The lines from the one containing "eapply out_pages; eassumption." through the final line of the data below must be written out exactly, both included, and nothing more.

:: PROVIDED MATERIAL ::

(** The order [config] asks for, on the values of its column. *)
Definition ordered (config : TableSortConfig) (a b : ExecutionItem) : Prop :=
  match direction config with
  | asc =>
      String.leb (column_value (column config) a)
                 (column_value (column config) b) = true
  | desc =>
      String.leb (column_value (column config) b)
                 (column_value (column config) a) = true
  end.

(** An engine: merge sort. *)
Definition merge_sort_engine : ArraySort.
Proof.
  refine {| array_sort A cmp l :=
              merge_sort (λ a b, (cmp a b ≤ 0)%Z)
                         (H:=λ a b, Z_le_dec (cmp a b) 0) l |}.
  - intros A cmp l _. apply merge_sort_Permutation.
  - intros A cmp l (Hrefl & Hanti & Htrans).
    apply StronglySorted_merge_sort.
    + intros a b c. apply Htrans.
    + intros a b. specialize (Hanti a b). lia.
Defined.

(** The sample of the validation file. *)
Definition sampleItems : list ExecutionItem :=
  [ {| moduleName := "Module B"; owner := "John Doe"; pm := "Jane Smith";
       healthStatus := on_track; teamWorking := "Squad 1";
       okrHierarchy := "O1 > KR1 > Initiative A" |};
    {| moduleName := "Module A"; owner := "Alice Johnson";
       pm := "Bob Williams"; healthStatus := at_risk;
       teamWorking := "Squad 2";
       okrHierarchy := "O1 > KR2 > Initiative B" |} ].

Definition validConfig1 : TableSortConfig :=
  {| column := by_moduleName; direction := asc |}.
Lemma conclude_exhausted W t P s :
  boundary_facts W t P P s ->
  exists c s' tail,
    conclude W (Normal tt, s) = (c, s') /\
    trace s' = trace s ++ tail /\
    ending W t P P s c tail.
Proof.
  intros F.
  destruct (bf_setup _ _ _ _ _ F) as (_ & _ & _ & HP).
  assert (HP' : (P =? 0)%nat = false) by (apply Nat.eqb_neq; exact HP).
  assert (HP'' : (0 <? P)%nat = true) by (apply Nat.ltb_lt; lia).
  unfold conclude, finally, except, close_doc, bind, read. simpl.
  rewrite (bf_doc _ _ _ _ _ F). simpl. rewrite HP'. simpl.
  unfold report, bind, read. simpl.
  destruct (0 <? converted_count s)%nat eqn:Hc.
  - eexists _, _, _. split; [reflexivity|]. split.
    + simpl. rewrite <- app_assoc. reflexivity.
    + rewrite (bf_self _ _ _ _ _ F). apply end_success; [reflexivity|].
      apply Nat.ltb_lt. exact Hc.
  - assert (Hc0 : converted_count s = 0)
      by (apply Nat.ltb_ge in Hc; lia).
    rewrite (bf_total _ _ _ _ _ F), HP''.
    unfold check_interruption. simpl.
    rewrite (bf_reads _ _ _ _ _ F), (bf_self _ _ _ _ _ F).
    destruct (shell_requests W P) eqn:Hr; simpl.
    + destruct (shell_requests W (S P)); simpl;
        (eexists _, _, _; split; [reflexivity|]; split;
         [simpl; rewrite <- !app_assoc; reflexivity
         |apply end_silent; [reflexivity|exact Hc0|exact Hr]]).
    + rewrite (bf_fresh _ _ _ _ _ F). simpl.
      eexists _, _, _. split; [reflexivity|]. split.
      * simpl. rewrite <- !app_assoc. reflexivity.
      * apply end_no_pages; [reflexivity|exact Hc0|exact Hr].
Qed.

Lemma conclude_cancelled W t P k s :
  boundary_facts W t P k s -> k < P ->
  shell_requests W k = true ->
  exists s' tail,
    conclude W (Returned, cancelled s) = (Returned, s') /\
    trace s' = trace s ++ tail /\
    ending W t P k s Returned tail.
Proof.
  intros F Hk Hr.
  destruct (bf_setup _ _ _ _ _ F) as (_ & _ & _ & HP).
  assert (HP' : (P =? 0)%nat = false) by (apply Nat.eqb_neq; exact HP).
  unfold conclude, finally, except, close_doc, bind, read. simpl.
  rewrite (bf_doc _ _ _ _ _ F). simpl. rewrite HP'. simpl.
  eexists _, _. split; [reflexivity|]. split.
  - simpl. rewrite <- !app_assoc. reflexivity.
  - apply end_cancelled; assumption.
Qed.

Lemma conclude_faulted W t P k s e :
  boundary_facts W t P k s -> k < P ->
  shell_requests W k = false -> page_image W t k = inl e ->
  exists s' tail,
    conclude W (Raised e, faulted k s) = (Returned, s') /\
    trace s' = trace s ++ tail /\
    ending W t P k s Returned tail.
Proof.
  intros F Hk Hr Hi.
  destruct (bf_setup _ _ _ _ _ F) as (_ & _ & _ & HP).
  assert (HP' : (P =? 0)%nat = false) by (apply Nat.eqb_neq; exact HP).
  unfold conclude, finally, except, on_pdf_error, close_doc, bind, read.
  simpl. rewrite (bf_doc _ _ _ _ _ F). simpl. rewrite HP'. simpl.
  eexists _, _. split; [reflexivity|]. split.
  - simpl. rewrite <- !app_assoc. reflexivity.
  - apply end_fatal; assumption.
Qed.

Lemma conclude_print_faulted W t P k s im e_save e :
  boundary_facts W t P k s -> k < P ->
  shell_requests W k = false -> page_image W t k = inr im ->
  save_error W k = Some e_save -> print_error W k = Some e ->
  exists s' tail,
    conclude W (Raised e, print_faulted k im e_save s) = (Returned, s') /\
    trace s' = trace s ++ tail /\
    ending W t P k s Returned tail.
Proof.
  intros F Hk Hr Hi Hs Hp.
  destruct (bf_setup _ _ _ _ _ F) as (_ & _ & _ & HP).
  assert (HP' : (P =? 0)%nat = false) by (apply Nat.eqb_neq; exact HP).
  unfold conclude, finally, except, on_pdf_error, close_doc, bind, read.
  simpl. rewrite (bf_doc _ _ _ _ _ F). simpl. rewrite HP'. simpl.
  eexists _, _. split; [reflexivity|]. split.
  - simpl. rewrite <- !app_assoc. rewrite (bf_self _ _ _ _ _ F). reflexivity.
  - eapply end_print_fatal; eassumption.
Qed.

(** From any boundary the rest of the run reaches one of the endings. *)
Lemma loop_from_boundary W t P : forall n k s,
  at_boundary W t k s -> boundary_facts W t P k s -> k + n = P ->
  exists k' s' c s'' tail,
    at_boundary W t k' s' /\
    ending W t P k' s' c tail /\
    conclude W (for_each (seq k n) (convert_page W) s) = (c, s'') /\
    trace s'' = trace s' ++ tail.
Proof.
  induction n as [|n IH]; intros k s B F Hn.
  - assert (k = P) by lia. subst k.
    destruct (conclude_exhausted W t P s F) as (c & s'' & tail & H1 & H2 & H3).
    exists P, s, c, s'', tail. simpl. auto.
  - assert (Hk : k < P) by lia.
    pose proof (bf_self _ _ _ _ _ F) as Hself.
    pose proof (bf_reads _ _ _ _ _ F) as Hreads.
    assert (Hflag : _is_interruption_requested (self s) = false)
      by (rewrite Hself; exact (bf_fresh _ _ _ _ _ F)).
    simpl. unfold bind at 1.
    destruct (shell_requests W k) eqn:Hr.
    + assert (Hr' : shell_requests W (reads s) = true)
        by (rewrite Hreads; exact Hr).
      rewrite (convert_page_cancelled W k s Hr').
      destruct (conclude_cancelled W t P k s F Hk Hr)
        as (s'' & tail & H1 & H2 & H3).
      exists k, s, Returned, s'', tail. auto.
    + assert (Hr' : shell_requests W (reads s) = false)
        by (rewrite Hreads; exact Hr).
      destruct (page_image W t k) as [e|im] eqn:Hi.
      * assert (Hi' : page_image W (self s) k = inl e)
          by (rewrite Hself; exact Hi).
        rewrite (convert_page_faulted W k s e Hflag Hr' Hi').
        destruct (conclude_faulted W t P k s e F Hk Hr Hi)
          as (s'' & tail & H1 & H2 & H3).
        exists k, s, Returned, s'', tail. auto.
      * assert (Hi' : page_image W (self s) k = inr im)
          by (rewrite Hself; exact Hi).
        destruct (print_fault W k) as [e|] eqn:Hp.
        -- unfold print_fault in Hp.
           destruct (save_error W k) as [e_save|] eqn:Hsv; [|discriminate].
           rewrite (convert_page_print_faulted W k s im e_save e
                      Hflag Hr' Hi' Hsv Hp).
           destruct (conclude_print_faulted W t P k s im e_save e
                       F Hk Hr Hi Hsv Hp)
             as (s'' & tail & H1 & H2 & H3).
           exists k, s, Returned, s'', tail. auto.
        -- assert (Hd : convert_page W k s = (Normal tt, page_done W k im s))
             by (apply convert_page_done; assumption).
           rewrite Hd.
           assert (Hlt : k < total_pages s)
             by (rewrite (bf_total _ _ _ _ _ F); exact Hk).
           apply (IH (S k) (page_done W k im s)).
           ++ eapply boundary_next; eassumption.
           ++ eapply boundary_facts_next; eassumption.
           ++ lia.
Qed.

(** Every run of a freshly constructed thread ends in one of the ways of
    [outcome]. *)
Lemma run_outcome W t :
  _is_interruption_requested t = false ->
  exists c s, run W (start t) = (c, s) /\ outcome W t c (trace s).
Proof.
  intros Hfresh.
  unfold run. unfold bind at 1. simpl.
  unfold bind at 1. simpl. unfold bind at 1. simpl.
  destruct (path_exists W (input_pdf_path t)) eqn:Hex; simpl.
  - unfold bind at 1, try_except, except, os_makedirs. simpl.
    unfold bind at 1. simpl.
    destruct (makedirs_error W (output_directory t)) as [e|] eqn:Hmk; simpl.
    + destruct (isinstance_OSError e) eqn:Hcl; simpl.
      * eexists _, _. split; [reflexivity|]. simpl.
        apply out_no_directory; assumption.
      * eexists _, _. split; [reflexivity|]. simpl.
        apply out_raised; assumption.
    + unfold bind at 1. simpl. unfold bind at 1. simpl.
      rewrite run_is_conclude.
      unfold open_and_convert. unfold bind at 1. simpl.
      unfold bind at 1. simpl.
      destruct (fitz_open W (input_pdf_path t)) as [e|[P]] eqn:Hop; simpl.
      * eexists _, _. split; [reflexivity|]. simpl.
        apply out_unreadable; assumption.
      * unfold bind at 1. simpl. unfold bind at 1. simpl.
        unfold bind at 1. simpl.
        destruct (P =? 0)%nat eqn:HP; simpl.
        -- apply Nat.eqb_eq in HP. subst P.
           eexists _, _. split; [reflexivity|]. simpl.
           apply out_empty; assumption.
        -- apply Nat.eqb_neq in HP.
           assert (Hs : setup_ok W t P) by (repeat split; assumption).
           unfold bind at 1. simpl.
           destruct (loop_from_boundary W t P P 0 (loop_start t P))
             as (k & s' & c & s'' & tail & B & E & Hc & Htr).
           ++ apply boundary_first; assumption.
           ++ apply boundary_facts_first; assumption.
           ++ reflexivity.
           ++ exists c, s''. split.
              ** unfold range. exact Hc.
              ** rewrite Htr. eapply out_pages; eassumption.
  - eexists _, _. split; [reflexivity|]. simpl.
    apply out_not_found. exact Hex.
Qed.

:::

[YOUR SOLUTION]
              ** rewrite Htr. eapply out_pages; eassumption.
  - eexists _, _. split; [reflexivity|]. simpl.
    apply out_not_found. exact Hex.
Qed.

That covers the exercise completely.